This has been a really hard winter, for so many folks – myself included. Unusually so it seems. It’s the first time I’ve personally ever experienced such prolonged unmotivation, which very rare for someone whose calling card has always been consistent, disciplined productivity (at least when it comes to drawing). The usual SAD from extreme darkness pus intense cold was layered – perhaps bonded would be a better description - with pandemic fallout. “Malaise” is the operative word here, that and the oft-expressed existential stress. Add to the mix being overweight + outta shape, continuous irritability/all-around general bitchiness, never-ending exhaustion and fatigue, and you have the perfect recipe for some serious sadness. Just about everybody I come across is either burnt-out, or really close to the edge. And that's only from just a moose's perspective.

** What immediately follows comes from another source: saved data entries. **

(* ===== verification/Samples.v ===== *)
(** * Concrete inputs shared by the witnesses *)

From S2P Require Import Prelude PyFloat PyDict Config Types.

Local Open Scope Z_scope.

Definition sample_request : InferenceRequest :=
  {| req_request_id := "r-1"; req_tenant_id := "t"; req_model_id := "m";
     req_prompt_tokens := 512; req_generation_tokens := 64; req_arrival_ts := of_lit 10.0%float;
     req_sla_class := "interactive"; req_session_id := None; req_prefix_signature := Some "s";
     req_max_latency_ms := of_lit 900.0%float; req_metadata := [] |}.

Definition sample_decision (pool_id : string) : RoutingDecision :=
  {| dec_request_id := "r-1"; dec_policy_name := "least_queue"; dec_cluster_id := "c0";
     dec_pool_id := pool_id; dec_backend_name := "mock"; dec_estimated_latency_ms := of_lit 10.0%float;
     dec_estimated_queue_delay_ms := of_lit 0.0%float;
     dec_estimated_cache_hit_ratio := of_lit 0.0%float; dec_topology_affinity := of_lit 1.0%float;
     dec_network_cost := of_lit 0.1%float; dec_accelerator_cost_per_1m_tokens := of_lit 1.0%float;
     dec_fairness_penalty := of_lit 0.0%float; dec_score_breakdown := [] |}.

Definition sample_result (pool_id : string) (completion : float) : RequestResult :=
  {| res_request := sample_request; res_decision := sample_decision pool_id; res_admitted := true;
     res_actual_start_ts := of_lit 10.0%float; res_completion_ts := completion;
     res_queue_delay_ms := of_lit 0.0%float; res_prefill_latency_ms := of_lit 5.0%float;
     res_decode_latency_ms := of_lit 5.0%float; res_total_latency_ms := of_lit 10.0%float;
     res_cache_hit_ratio := of_lit 0.5%float; res_cache_saved_tokens := 256;
     res_memory_gb := of_lit 2.0%float; res_cost_usd := of_lit 0.0%float;
     res_energy_proxy := of_lit 0.0%float; res_network_cost := of_lit 0.1%float;
     res_sla_met := true; res_rejection_reason := None |}.

Definition sample_pool : PoolRuntime :=
  pool_post_init
  {| pool_cluster_id := "c0"; pool_zone := "z"; pool_pool_id := "p0"; pool_backend_name := "mock";
     pool_accelerator_type := "a100"; pool_supported_models := []; pool_prefill_tps := of_lit 9000.0%float;
     pool_decode_tps := of_lit 1200.0%float; pool_memory_gb := of_lit 80.0%float; pool_gpu_count := 1;
     pool_parallel_slots := 2; pool_cost_per_1m_tokens := of_lit 2.5%float;
     pool_energy_proxy := of_lit 1.0%float; pool_topology_tier := "nvlink-mesh"; pool_premium := true;
     pool_queue_limit := 64; pool_congestion_score := of_lit 0.0%float; pool_slot_available_at := [];
     pool_active_memory_gb := of_lit 0.0%float; pool_cache_reserved_gb := of_lit 0.0%float;
     pool_decision_count := 0; pool_completed_count := 0; pool_inflight_memory := [] |}.

Definition sample_candidate : CandidatePlacement :=
  {| cand_cluster_id := "c0"; cand_pool_id := "p0"; cand_backend_name := "mock";
     cand_accelerator_type := "a100"; cand_queue_delay_ms := of_lit 0.0%float;
     cand_projected_prefill_ms := of_lit 60.0%float; cand_projected_decode_ms := of_lit 50.0%float;
     cand_expected_cache_hit_ratio := of_lit 0.4%float; cand_expected_cache_saved_tokens := 128;
     cand_topology_affinity := of_lit 0.9%float; cand_network_cost := of_lit 0.3%float;
     cand_congestion_score := of_lit 0.1%float; cand_memory_headroom_gb := of_lit 80.0%float;
     cand_accelerator_cost_per_1m_tokens := of_lit 2.5%float;
     cand_fairness_penalty := of_lit 0.0%float; cand_premium := true; cand_available := true;
     cand_rejection_reason := None; cand_score_breakdown := [] |}.

Lemma sample_pool_inv : pool_inv sample_pool.
Proof.
  constructor; [vm_compute; discriminate|vm_compute; repeat constructor|flit|constructor|].
  vm_compute. split; discriminate.
Qed.

Lemma pool_refresh_spec_witness : pool_inv (pool_refresh sample_pool (of_lit 3.0%float)).
Proof.
  apply (pool_refresh_spec sample_pool (of_lit 3.0%float) (of_lit 4.0%float)); [apply sample_pool_inv|flit].
Defined.

(** ** A configuration of two clusters *)

Definition sample_spec (pool_id tier : string) : PoolSpec :=
  {| ps_pool_id := pool_id; ps_backend_name := "mock"; ps_accelerator_type := "a100";
     ps_supported_models := []; ps_prefill_tps := of_lit 9000.0%float; ps_decode_tps := of_lit 1200.0%float;
     ps_memory_gb := of_lit 80.0%float; ps_gpu_count := 2; ps_parallel_slots := 2;
     ps_cost_per_1m_tokens := of_lit 2.5%float; ps_energy_proxy := of_lit 1.0%float;
     ps_topology_tier := tier; ps_premium := true; ps_queue_limit := 64 |}.

Definition sample_cluster (id other : string) (cost : float) (file : option string) (pools : list PoolSpec) : ClusterSpec :=
  {| cs_cluster_id := id; cs_zone := "z"; cs_ingress_cost := of_lit 0.2%float;
     cs_network_costs := [("ingress", of_lit 0.1%float); (other, cost)];
     cs_base_congestion := of_lit 0.1%float; cs_pools := pools; cs_gpu_topology_file := file;
     cs_failure_windows := []; cs_congestion_windows := [] |}.

Definition sample_workload : WorkloadConfig :=
  {| wc_request_count := 4; wc_duration_s := of_lit 60.0%float; wc_arrival_pattern := "poisson";
     wc_prompt_tokens := {| dc_distribution := "lognormal"; dc_mean := of_lit 1024.0%float;
       dc_sigma := of_lit 0.7%float; dc_min := 32; dc_max := 4096 |};
     wc_generation_tokens := {| dc_distribution := "lognormal"; dc_mean := of_lit 128.0%float;
       dc_sigma := of_lit 0.7%float; dc_min := 8; dc_max := 512 |};
     wc_tenant_weights := [("t", of_lit 1.0%float); ("u", of_lit 2.0%float)];
     wc_model_mix := [("m", of_lit 1.0%float)]; wc_sla_mix := [("interactive", of_lit 1.0%float)];
     wc_trace_path := None; wc_trace_replay_speed := of_lit 1.0%float;
     wc_trace_default_model := "m"; wc_trace_default_sla := "interactive"; wc_trace_limit := None;
     wc_session_reuse_probability := of_lit 0.4%float; wc_burst_factor := of_lit 1.0%float;
     wc_cache_hostility := of_lit 0.0%float |}.

Definition sample_config (policy : string) : ExperimentConfig :=
  {| ec_name := "sample"; ec_seed := 7; ec_policy := policy; ec_workload := sample_workload;
     ec_clusters :=
       [sample_cluster "c0" "c1" (of_lit 0.4%float) (Some "topo.txt")
          [sample_spec "p0" "nvlink-mesh"; sample_spec "p1" "ethernet"];
        sample_cluster "c1" "c0" (of_lit 0.6%float) None [sample_spec "p0" "pcie-fabric"]];
     ec_decision_log_path := None; ec_metrics_output_path := None;
     ec_fairness_strength := of_lit 0.25%float; ec_target_fairness := of_lit 0.95%float |}.
(* ===== verification/Records.v ===== *)
(** * Records as dictionaries ([dataclasses.asdict], [RequestResult.to_dict])

    The dictionaries the code writes to its logs, to Redis and to HTTP clients,
    in the order of the dataclass fields. *)

From S2P Require Import Prelude PyFloat PyDict PyJson Types Samples.

Definition floats_json (d : dict string float) : json := JObj (map (fun kv => (kv.1, JFloat kv.2)) d).

Definition request_dict (r : InferenceRequest) : dict string json :=
  [("request_id", JStr (req_request_id r)); ("tenant_id", JStr (req_tenant_id r));
   ("model_id", JStr (req_model_id r)); ("prompt_tokens", JInt (req_prompt_tokens r));
   ("generation_tokens", JInt (req_generation_tokens r)); ("arrival_ts", JFloat (req_arrival_ts r));
   ("sla_class", JStr (req_sla_class r)); ("session_id", opt_str_json (req_session_id r));
   ("prefix_signature", opt_str_json (req_prefix_signature r));
   ("max_latency_ms", JFloat (req_max_latency_ms r)); ("metadata", JObj (req_metadata r))].

Definition decision_dict (d : RoutingDecision) : dict string json :=
  [("request_id", JStr (dec_request_id d)); ("policy_name", JStr (dec_policy_name d));
   ("cluster_id", JStr (dec_cluster_id d)); ("pool_id", JStr (dec_pool_id d));
   ("backend_name", JStr (dec_backend_name d));
   ("estimated_latency_ms", JFloat (dec_estimated_latency_ms d));
   ("estimated_queue_delay_ms", JFloat (dec_estimated_queue_delay_ms d));
   ("estimated_cache_hit_ratio", JFloat (dec_estimated_cache_hit_ratio d));
   ("topology_affinity", JFloat (dec_topology_affinity d)); ("network_cost", JFloat (dec_network_cost d));
   ("accelerator_cost_per_1m_tokens", JFloat (dec_accelerator_cost_per_1m_tokens d));
   ("fairness_penalty", JFloat (dec_fairness_penalty d));
   ("score_breakdown", floats_json (dec_score_breakdown d))].

Definition candidate_dict (c : CandidatePlacement) : dict string json :=
  [("cluster_id", JStr (cand_cluster_id c)); ("pool_id", JStr (cand_pool_id c));
   ("backend_name", JStr (cand_backend_name c)); ("accelerator_type", JStr (cand_accelerator_type c));
   ("queue_delay_ms", JFloat (cand_queue_delay_ms c));
   ("projected_prefill_ms", JFloat (cand_projected_prefill_ms c));
   ("projected_decode_ms", JFloat (cand_projected_decode_ms c));
   ("expected_cache_hit_ratio", JFloat (cand_expected_cache_hit_ratio c));
   ("expected_cache_saved_tokens", JInt (cand_expected_cache_saved_tokens c));
   ("topology_affinity", JFloat (cand_topology_affinity c)); ("network_cost", JFloat (cand_network_cost c));
   ("congestion_score", JFloat (cand_congestion_score c));
   ("memory_headroom_gb", JFloat (cand_memory_headroom_gb c));
   ("accelerator_cost_per_1m_tokens", JFloat (cand_accelerator_cost_per_1m_tokens c));
   ("fairness_penalty", JFloat (cand_fairness_penalty c)); ("premium", JBool (cand_premium c));
   ("available", JBool (cand_available c)); ("rejection_reason", opt_str_json (cand_rejection_reason c));
   ("score_breakdown", floats_json (cand_score_breakdown c))].

(** [RequestResult.to_dict] *)
Definition to_dict (r : RequestResult) : dict string json :=
  [("request", JObj (request_dict (res_request r))); ("decision", JObj (decision_dict (res_decision r)));
   ("admitted", JBool (res_admitted r)); ("actual_start_ts", JFloat (res_actual_start_ts r));
   ("completion_ts", JFloat (res_completion_ts r)); ("queue_delay_ms", JFloat (res_queue_delay_ms r));
   ("prefill_latency_ms", JFloat (res_prefill_latency_ms r));
   ("decode_latency_ms", JFloat (res_decode_latency_ms r));
   ("total_latency_ms", JFloat (res_total_latency_ms r)); ("cache_hit_ratio", JFloat (res_cache_hit_ratio r));
   ("cache_saved_tokens", JInt (res_cache_saved_tokens r)); ("memory_gb", JFloat (res_memory_gb r));
   ("cost_usd", JFloat (res_cost_usd r)); ("energy_proxy", JFloat (res_energy_proxy r));
   ("network_cost", JFloat (res_network_cost r)); ("sla_met", JBool (res_sla_met r));
   ("rejection_reason", opt_str_json (res_rejection_reason r))].

(** [a | b] on dicts: the right operand's values, keys in order of appearance. *)
Definition dmerge (a b : dict string json) : dict string json :=
  fold_left (fun d kv => dset d kv.1 kv.2) b a.

(** ** Log files

    A log is a file the code appends to, one JSON object per line
    ([json.dumps(payload, sort_keys=True)]).  The files are a dict from paths to
    their lines; a line is the object that was dumped. *)
Definition log_files : Type := dict string (list json).

(** [path.open("a")]: creates the file when there is none. *)
Definition append_line (fs : log_files) (path : string) (payload : dict string json) : log_files :=
  dset fs path (dget_or [] fs path ++ [JObj payload]).

(** [path.write_text("")] *)
Definition truncate (fs : log_files) (path : string) : log_files := dset fs path [].

Definition line_count (fs : log_files) (path : string) : nat := length (dget_or [] fs path).

Lemma append_line_count fs path payload k :
  line_count (append_line fs path payload) k =
  if String.eqb k path then S (line_count fs k) else line_count fs k.
Proof.
  unfold line_count, append_line, dget_or. destruct (String.eqb_spec k path) as [->|Hne].
  - rewrite dget_set_eq. simpl. rewrite length_app. simpl. lia.
  - by rewrite dget_set_ne.
Qed.

Lemma append_line_grows fs path payload k : ∃ l,
  dget_or [] (append_line fs path payload) k = dget_or [] fs k ++ l.
Proof.
  unfold append_line, dget_or. destruct (decide (path = k)) as [->|Hne].
  - rewrite dget_set_eq. simpl. by eexists.
  - rewrite dget_set_ne by done. exists []. by rewrite app_nil_r.
Qed.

I know that must be on really thin ice when I scroll across some heart wrenching story from, say, The Dodo (like for example this one, or here's another one) and my daily spiral of doom-scrolling is interrupted with the feels. To be sure, none of this is nowhere near as bad as being invaded or losing your home, so, sure, “first world problems” and all, and so humbling in the light of other people’s struggles – but these mental health issues are absolutely valid, and potentially debilitating nevertheless. Cut yourself (and others) some slack, take it easy on yourself (and others), and know that you ain’t all by yourself in feeling all this. The more I talk with other folks the more I feel grounded, and the less I am alone. My routine has been upended so many times now I just feel adrift, unsettled and unsure of anything much less myself. I’ve declined now over half a dozen freelance opportunities in past few months in part on account of A) prudence (realizing I’m almost completely at my limit) and, B) also due to being incredibly behind with the couple overdue active accounts I still haven’t managed to finish.
Someone reminded me weeks ago that there was a palatable shift in the energy with the incremental gain in daylight, when we all reached a tipping point into very early spring. You can feel it, it’s happening. Just not as fast as we need it, and there’s a damn good reason February/March is the worst time of the year for so many because it’s an emotional yo-yo what with thirty-degree temperature/mood swings, and we’re so used to just barely managing maintaining altitude that the smallest emotional speed-bump can derail everything. Hang in there.